Print all of the data exactly.

THE INPUT:
::::

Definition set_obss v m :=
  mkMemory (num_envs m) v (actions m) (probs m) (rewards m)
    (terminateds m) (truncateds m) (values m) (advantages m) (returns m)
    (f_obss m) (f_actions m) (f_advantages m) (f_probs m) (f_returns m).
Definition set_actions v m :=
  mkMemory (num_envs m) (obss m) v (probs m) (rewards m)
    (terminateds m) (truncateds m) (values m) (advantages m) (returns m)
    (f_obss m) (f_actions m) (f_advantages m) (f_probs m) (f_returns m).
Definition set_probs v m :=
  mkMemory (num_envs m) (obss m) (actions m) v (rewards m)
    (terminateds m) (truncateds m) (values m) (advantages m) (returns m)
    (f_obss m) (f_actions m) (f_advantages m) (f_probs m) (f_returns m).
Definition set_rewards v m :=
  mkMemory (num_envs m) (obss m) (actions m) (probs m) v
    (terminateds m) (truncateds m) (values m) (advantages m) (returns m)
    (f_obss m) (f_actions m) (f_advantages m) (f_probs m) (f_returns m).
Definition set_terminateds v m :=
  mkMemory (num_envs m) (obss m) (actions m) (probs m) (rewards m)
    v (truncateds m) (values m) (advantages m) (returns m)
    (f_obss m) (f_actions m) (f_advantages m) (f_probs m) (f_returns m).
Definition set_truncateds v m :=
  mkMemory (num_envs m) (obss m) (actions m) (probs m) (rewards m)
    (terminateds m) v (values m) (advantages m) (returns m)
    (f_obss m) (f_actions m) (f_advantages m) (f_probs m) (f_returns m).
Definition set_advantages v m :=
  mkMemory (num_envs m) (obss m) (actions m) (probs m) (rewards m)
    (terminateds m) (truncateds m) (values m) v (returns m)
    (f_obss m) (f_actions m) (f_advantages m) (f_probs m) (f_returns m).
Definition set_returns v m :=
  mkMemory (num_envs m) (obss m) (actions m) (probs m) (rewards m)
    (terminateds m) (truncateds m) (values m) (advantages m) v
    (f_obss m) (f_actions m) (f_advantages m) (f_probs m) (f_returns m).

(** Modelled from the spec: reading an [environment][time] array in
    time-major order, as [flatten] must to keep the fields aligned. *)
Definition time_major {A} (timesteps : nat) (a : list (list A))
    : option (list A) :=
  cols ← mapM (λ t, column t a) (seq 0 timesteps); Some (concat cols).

::::

SOLUTION:
Definition set_obss v m :=
  mkMemory (num_envs m) v (actions m) (probs m) (rewards m)
    (terminateds m) (truncateds m) (values m) (advantages m) (returns m)
    (f_obss m) (f_actions m) (f_advantages m) (f_probs m) (f_returns m).
Definition set_actions v m :=
  mkMemory (num_envs m) (obss m) v (probs m) (rewards m)
    (terminateds m) (truncateds m) (values m) (advantages m) (returns m)
    (f_obss m) (f_actions m) (f_advantages m) (f_probs m) (f_returns m).
Definition set_probs v m :=
  mkMemory (num_envs m) (obss m) (actions m) v (rewards m)
    (terminateds m) (truncateds m) (values m) (advantages m) (returns m)
    (f_obss m) (f_actions m) (f_advantages m) (f_probs m) (f_returns m).
Definition set_rewards v m :=
  mkMemory (num_envs m) (obss m) (actions m) (probs m) v
    (terminateds m) (truncateds m) (values m) (advantages m) (returns m)
    (f_obss m) (f_actions m) (f_advantages m) (f_probs m) (f_returns m).
Definition set_terminateds v m :=
  mkMemory (num_envs m) (obss m) (actions m) (probs m) (rewards m)
    v (truncateds m) (values m) (advantages m) (returns m)
    (f_obss m) (f_actions m) (f_advantages m) (f_probs m) (f_returns m).
Definition set_truncateds v m :=
  mkMemory (num_envs m) (obss m) (actions m) (probs m) (rewards m)
    (terminateds m) v (values m) (advantages m) (returns m)
    (f_obss m) (f_actions m) (f_advantages m) (f_probs m) (f_returns m).
Definition set_advantages v m :=
  mkMemory (num_envs m) (obss m) (actions m) (probs m) (rewards m)
    (terminateds m) (truncateds m) (values m) v (returns m)
    (f_obss m) (f_actions m) (f_advantages m) (f_probs m) (f_returns m).
Definition set_returns v m :=
  mkMemory (num_envs m) (obss m) (actions m) (probs m) (rewards m)
    (terminateds m) (truncateds m) (values m) (advantages m) v
    (f_obss m) (f_actions m) (f_advantages m) (f_probs m) (f_returns m).

(** Modelled from the spec: reading an [environment][time] array in
    time-major order, as [flatten] must to keep the fields aligned. *)
Definition time_major {A} (timesteps : nat) (a : list (list A))
    : option (list A) :=
  cols ← mapM (λ t, column t a) (seq 0 timesteps); Some (concat cols).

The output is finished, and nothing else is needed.